■ Data for this task

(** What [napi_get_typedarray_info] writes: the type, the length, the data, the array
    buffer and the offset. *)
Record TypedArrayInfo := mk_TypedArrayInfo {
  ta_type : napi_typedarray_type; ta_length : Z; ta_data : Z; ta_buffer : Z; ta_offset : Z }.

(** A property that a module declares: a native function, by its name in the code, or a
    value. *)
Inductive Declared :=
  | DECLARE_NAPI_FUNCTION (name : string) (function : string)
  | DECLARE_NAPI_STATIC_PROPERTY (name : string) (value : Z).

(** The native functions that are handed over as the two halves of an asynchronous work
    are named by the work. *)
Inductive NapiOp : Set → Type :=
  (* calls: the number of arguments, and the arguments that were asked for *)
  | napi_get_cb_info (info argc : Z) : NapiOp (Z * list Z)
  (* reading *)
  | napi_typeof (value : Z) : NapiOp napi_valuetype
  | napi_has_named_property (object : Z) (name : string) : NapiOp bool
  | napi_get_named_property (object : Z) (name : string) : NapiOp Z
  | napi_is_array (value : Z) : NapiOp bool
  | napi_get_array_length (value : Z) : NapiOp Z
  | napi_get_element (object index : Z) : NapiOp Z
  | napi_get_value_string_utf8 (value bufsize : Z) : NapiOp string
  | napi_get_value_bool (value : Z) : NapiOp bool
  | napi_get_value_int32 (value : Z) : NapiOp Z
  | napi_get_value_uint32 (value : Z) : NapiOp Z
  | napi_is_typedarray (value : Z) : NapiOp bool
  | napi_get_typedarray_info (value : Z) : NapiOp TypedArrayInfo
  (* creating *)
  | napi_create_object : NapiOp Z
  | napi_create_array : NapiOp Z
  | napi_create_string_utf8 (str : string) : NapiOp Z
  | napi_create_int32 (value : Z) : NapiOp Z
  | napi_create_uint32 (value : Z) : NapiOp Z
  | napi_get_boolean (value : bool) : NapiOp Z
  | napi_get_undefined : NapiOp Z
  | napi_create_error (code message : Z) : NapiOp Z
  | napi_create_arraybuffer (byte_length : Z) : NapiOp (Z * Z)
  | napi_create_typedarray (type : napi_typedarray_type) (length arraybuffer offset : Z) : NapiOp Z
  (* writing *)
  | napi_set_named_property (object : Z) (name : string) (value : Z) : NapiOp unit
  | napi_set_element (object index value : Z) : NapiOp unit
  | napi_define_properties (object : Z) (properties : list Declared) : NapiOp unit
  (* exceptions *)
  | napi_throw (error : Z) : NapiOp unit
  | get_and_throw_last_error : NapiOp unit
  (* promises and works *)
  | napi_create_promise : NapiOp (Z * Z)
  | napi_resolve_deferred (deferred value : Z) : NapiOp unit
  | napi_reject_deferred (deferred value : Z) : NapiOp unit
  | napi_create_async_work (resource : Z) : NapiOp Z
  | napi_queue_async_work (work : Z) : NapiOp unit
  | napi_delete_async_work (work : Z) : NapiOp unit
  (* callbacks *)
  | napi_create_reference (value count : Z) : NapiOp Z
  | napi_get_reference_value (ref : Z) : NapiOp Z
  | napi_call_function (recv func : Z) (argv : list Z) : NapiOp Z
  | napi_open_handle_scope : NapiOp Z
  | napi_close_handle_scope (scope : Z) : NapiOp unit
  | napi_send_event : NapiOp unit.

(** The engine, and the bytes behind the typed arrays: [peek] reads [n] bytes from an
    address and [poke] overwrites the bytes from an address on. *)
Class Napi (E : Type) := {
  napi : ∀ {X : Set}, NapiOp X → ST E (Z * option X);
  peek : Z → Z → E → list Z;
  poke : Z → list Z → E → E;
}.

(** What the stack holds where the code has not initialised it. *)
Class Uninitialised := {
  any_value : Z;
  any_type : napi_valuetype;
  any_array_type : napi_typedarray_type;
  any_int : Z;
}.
...
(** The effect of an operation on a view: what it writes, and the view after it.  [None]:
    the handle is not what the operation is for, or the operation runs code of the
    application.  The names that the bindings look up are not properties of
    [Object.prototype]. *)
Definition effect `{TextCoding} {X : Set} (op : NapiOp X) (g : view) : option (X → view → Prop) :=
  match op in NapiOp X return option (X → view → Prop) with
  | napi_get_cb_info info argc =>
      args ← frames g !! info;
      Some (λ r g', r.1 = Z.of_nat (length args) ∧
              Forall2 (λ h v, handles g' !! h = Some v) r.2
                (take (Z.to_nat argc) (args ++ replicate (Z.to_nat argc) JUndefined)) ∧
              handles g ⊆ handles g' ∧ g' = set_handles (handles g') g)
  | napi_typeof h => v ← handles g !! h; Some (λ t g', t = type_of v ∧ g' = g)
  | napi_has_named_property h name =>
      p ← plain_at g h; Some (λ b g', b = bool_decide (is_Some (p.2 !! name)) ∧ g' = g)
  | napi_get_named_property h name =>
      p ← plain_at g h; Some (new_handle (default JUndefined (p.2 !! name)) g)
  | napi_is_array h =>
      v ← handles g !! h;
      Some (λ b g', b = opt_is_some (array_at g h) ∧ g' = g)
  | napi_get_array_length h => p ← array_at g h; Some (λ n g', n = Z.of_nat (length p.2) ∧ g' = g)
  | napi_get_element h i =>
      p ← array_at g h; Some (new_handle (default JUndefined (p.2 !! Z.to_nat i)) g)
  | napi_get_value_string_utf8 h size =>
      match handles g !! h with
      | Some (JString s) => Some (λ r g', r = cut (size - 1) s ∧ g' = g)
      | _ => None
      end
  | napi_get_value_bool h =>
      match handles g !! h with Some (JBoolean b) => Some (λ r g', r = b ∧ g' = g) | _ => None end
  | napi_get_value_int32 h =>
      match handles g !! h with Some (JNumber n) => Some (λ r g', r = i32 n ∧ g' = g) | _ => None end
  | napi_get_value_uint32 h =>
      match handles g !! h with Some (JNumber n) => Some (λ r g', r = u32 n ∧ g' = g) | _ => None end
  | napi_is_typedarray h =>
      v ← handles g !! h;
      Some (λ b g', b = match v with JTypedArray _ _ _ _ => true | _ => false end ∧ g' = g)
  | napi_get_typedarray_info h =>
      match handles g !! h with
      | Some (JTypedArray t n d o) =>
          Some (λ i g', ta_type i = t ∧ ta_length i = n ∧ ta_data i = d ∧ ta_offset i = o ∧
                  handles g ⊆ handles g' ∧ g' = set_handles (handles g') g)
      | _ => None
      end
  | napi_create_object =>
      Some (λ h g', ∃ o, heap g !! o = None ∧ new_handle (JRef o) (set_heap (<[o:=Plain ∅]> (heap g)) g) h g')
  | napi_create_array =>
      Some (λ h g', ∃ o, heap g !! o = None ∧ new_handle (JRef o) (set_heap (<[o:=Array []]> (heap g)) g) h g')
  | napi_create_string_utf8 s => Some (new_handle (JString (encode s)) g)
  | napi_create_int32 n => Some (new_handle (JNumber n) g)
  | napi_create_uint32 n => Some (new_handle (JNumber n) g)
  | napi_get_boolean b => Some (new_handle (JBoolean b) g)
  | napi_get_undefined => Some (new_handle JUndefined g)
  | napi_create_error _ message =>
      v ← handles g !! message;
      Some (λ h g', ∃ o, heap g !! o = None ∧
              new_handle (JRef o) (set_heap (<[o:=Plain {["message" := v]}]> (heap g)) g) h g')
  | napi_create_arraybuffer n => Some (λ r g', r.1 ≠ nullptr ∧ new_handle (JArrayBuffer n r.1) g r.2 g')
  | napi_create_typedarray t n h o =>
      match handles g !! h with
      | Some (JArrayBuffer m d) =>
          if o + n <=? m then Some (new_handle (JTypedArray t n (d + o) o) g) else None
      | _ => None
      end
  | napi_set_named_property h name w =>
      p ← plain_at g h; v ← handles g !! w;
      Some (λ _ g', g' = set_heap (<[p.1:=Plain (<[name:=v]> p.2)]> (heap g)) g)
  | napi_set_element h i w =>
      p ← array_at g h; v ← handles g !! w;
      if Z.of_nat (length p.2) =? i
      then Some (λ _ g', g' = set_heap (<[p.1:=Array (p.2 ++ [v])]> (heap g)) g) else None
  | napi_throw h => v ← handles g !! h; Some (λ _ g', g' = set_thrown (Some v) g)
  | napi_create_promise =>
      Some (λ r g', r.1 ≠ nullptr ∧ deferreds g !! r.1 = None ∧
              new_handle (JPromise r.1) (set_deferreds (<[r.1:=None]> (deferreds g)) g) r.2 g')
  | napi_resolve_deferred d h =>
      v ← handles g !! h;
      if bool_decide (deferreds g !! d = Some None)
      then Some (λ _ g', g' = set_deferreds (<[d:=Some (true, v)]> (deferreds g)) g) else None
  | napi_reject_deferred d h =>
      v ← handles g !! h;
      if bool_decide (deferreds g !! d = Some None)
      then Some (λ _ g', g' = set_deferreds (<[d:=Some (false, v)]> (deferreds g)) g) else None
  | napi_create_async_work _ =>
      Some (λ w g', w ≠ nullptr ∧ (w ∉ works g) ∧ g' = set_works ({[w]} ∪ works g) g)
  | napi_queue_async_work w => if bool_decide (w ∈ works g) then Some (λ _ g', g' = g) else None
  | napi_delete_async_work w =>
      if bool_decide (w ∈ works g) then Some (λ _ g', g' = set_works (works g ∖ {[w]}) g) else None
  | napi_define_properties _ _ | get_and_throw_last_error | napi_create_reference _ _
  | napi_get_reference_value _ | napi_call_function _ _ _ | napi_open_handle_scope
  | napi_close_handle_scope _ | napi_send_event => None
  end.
---
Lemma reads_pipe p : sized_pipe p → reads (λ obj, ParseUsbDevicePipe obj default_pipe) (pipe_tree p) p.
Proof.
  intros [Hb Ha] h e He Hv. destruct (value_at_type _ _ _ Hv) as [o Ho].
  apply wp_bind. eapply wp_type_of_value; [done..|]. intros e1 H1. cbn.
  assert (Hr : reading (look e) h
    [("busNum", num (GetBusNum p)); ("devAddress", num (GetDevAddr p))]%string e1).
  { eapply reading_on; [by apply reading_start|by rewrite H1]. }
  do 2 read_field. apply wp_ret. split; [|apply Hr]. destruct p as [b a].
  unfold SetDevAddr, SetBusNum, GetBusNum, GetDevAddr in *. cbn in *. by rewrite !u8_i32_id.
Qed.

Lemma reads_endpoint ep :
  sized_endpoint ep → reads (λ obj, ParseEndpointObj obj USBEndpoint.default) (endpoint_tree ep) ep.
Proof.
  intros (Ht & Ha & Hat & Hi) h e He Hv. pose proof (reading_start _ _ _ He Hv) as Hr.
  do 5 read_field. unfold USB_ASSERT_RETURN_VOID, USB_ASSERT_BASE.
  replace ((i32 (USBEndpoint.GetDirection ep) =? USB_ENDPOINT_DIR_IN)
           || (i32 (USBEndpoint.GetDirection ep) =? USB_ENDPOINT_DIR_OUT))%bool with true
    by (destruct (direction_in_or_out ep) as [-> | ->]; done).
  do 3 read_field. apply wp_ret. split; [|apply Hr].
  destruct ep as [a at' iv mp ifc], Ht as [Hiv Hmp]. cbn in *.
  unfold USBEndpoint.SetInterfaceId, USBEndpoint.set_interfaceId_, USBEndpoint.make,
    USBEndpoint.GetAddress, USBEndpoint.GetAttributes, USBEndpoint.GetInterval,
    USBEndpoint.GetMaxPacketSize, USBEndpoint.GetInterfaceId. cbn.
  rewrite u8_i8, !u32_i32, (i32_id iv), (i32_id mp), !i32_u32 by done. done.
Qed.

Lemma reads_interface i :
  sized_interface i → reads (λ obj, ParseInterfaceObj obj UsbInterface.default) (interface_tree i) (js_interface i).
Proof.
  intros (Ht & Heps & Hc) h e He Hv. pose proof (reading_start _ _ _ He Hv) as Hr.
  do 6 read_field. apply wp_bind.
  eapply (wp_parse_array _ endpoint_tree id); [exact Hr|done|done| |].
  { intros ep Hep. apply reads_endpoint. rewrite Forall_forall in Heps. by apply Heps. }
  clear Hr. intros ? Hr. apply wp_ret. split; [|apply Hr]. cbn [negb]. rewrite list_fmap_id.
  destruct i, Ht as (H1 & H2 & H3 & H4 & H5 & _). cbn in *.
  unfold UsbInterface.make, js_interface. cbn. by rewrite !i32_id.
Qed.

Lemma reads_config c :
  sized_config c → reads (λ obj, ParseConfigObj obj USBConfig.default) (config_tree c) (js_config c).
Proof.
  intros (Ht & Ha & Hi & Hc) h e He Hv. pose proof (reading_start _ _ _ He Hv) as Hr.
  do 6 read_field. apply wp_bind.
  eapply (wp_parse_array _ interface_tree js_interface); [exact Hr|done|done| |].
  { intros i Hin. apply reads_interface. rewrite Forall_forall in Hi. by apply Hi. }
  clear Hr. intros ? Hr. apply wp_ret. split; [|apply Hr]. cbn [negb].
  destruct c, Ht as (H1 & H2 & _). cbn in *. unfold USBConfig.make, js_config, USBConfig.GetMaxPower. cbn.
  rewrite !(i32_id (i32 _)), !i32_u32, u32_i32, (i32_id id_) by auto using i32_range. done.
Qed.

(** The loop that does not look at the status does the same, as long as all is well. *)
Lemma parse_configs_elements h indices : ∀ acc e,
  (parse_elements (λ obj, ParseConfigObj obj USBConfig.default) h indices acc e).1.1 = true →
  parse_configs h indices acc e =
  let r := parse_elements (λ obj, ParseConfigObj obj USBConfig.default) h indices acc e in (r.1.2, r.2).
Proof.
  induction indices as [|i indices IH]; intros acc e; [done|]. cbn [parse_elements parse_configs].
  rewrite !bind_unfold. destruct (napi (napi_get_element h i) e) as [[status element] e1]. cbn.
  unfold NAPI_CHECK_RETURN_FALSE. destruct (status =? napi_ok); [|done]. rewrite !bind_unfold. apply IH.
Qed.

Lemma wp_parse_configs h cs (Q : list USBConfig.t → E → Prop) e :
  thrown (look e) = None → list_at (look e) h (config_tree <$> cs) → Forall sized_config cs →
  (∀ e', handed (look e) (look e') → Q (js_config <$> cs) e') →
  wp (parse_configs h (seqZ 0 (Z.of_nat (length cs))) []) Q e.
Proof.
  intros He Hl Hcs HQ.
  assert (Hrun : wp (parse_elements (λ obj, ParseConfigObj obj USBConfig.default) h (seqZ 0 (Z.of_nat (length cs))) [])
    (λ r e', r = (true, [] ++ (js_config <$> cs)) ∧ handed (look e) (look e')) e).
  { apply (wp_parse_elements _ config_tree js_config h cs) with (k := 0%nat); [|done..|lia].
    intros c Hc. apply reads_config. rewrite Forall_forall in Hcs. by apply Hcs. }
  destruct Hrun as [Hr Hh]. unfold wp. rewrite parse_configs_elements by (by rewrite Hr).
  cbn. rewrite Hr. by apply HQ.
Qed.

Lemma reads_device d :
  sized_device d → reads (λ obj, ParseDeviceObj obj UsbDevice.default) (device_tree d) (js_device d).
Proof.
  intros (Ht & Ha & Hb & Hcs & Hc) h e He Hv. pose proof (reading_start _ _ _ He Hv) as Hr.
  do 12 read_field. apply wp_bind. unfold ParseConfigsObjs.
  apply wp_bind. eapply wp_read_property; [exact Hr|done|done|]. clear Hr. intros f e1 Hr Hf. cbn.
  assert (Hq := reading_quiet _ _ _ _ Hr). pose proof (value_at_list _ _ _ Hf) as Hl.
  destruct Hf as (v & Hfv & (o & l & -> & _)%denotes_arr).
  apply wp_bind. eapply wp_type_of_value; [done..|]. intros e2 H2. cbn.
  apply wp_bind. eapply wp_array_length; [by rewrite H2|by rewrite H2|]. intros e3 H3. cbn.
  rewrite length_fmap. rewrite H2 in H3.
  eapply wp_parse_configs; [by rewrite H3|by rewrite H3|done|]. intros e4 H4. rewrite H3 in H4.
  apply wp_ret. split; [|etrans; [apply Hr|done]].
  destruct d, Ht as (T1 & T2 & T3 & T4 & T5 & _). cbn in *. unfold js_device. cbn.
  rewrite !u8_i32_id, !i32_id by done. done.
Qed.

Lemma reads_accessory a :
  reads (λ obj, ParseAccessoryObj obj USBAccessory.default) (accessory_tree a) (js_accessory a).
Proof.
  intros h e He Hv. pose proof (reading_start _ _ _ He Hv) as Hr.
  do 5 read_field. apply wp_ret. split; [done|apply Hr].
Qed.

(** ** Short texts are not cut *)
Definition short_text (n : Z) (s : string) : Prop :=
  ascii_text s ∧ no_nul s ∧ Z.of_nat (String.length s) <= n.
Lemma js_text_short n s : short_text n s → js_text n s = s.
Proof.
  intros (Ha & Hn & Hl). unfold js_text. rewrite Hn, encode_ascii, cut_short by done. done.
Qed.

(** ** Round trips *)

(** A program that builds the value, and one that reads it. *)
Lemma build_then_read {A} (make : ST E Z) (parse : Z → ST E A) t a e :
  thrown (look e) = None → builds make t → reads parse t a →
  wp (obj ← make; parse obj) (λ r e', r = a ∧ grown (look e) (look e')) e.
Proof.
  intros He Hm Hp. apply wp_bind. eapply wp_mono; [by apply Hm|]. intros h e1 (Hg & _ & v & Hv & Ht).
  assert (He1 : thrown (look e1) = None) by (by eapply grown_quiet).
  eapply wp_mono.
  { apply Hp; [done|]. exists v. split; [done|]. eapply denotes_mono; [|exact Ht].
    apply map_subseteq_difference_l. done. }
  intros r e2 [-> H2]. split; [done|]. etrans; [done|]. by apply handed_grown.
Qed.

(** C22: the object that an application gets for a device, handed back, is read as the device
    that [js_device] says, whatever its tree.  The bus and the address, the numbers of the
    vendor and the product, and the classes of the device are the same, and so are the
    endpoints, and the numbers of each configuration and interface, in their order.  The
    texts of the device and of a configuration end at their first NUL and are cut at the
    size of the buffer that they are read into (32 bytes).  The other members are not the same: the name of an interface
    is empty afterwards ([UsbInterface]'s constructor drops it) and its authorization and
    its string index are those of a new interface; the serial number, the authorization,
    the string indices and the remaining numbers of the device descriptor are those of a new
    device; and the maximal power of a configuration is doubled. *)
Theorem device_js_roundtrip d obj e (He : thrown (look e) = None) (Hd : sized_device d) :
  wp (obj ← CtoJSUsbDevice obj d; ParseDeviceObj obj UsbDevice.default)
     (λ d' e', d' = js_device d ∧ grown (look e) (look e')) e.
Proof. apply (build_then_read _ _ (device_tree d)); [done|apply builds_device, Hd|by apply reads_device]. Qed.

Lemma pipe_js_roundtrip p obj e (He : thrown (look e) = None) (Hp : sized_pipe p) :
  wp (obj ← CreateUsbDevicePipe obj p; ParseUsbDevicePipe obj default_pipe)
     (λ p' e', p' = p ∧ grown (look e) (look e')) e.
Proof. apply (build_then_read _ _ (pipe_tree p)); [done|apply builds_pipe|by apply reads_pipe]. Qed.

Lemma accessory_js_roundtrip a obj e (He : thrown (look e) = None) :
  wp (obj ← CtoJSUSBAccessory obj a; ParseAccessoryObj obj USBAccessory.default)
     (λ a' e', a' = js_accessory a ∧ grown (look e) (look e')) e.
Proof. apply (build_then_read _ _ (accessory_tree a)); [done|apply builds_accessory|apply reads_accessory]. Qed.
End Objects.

■ What you need to do
Copy exactly the stretch of data above from the line with "napi_get_value_bool h =>" through the line with "g', r = i32", and omit all other lines.

■ Answer
  | napi_get_value_bool h =>
      match handles g !! h with Some (JBoolean b) => Some (λ r g', r = b ∧ g' = g) | _ => None end
  | napi_get_value_int32 h =>
      match handles g !! h with Some (JNumber n) => Some (λ r g', r = i32 n ∧ g' = g) | _ => None end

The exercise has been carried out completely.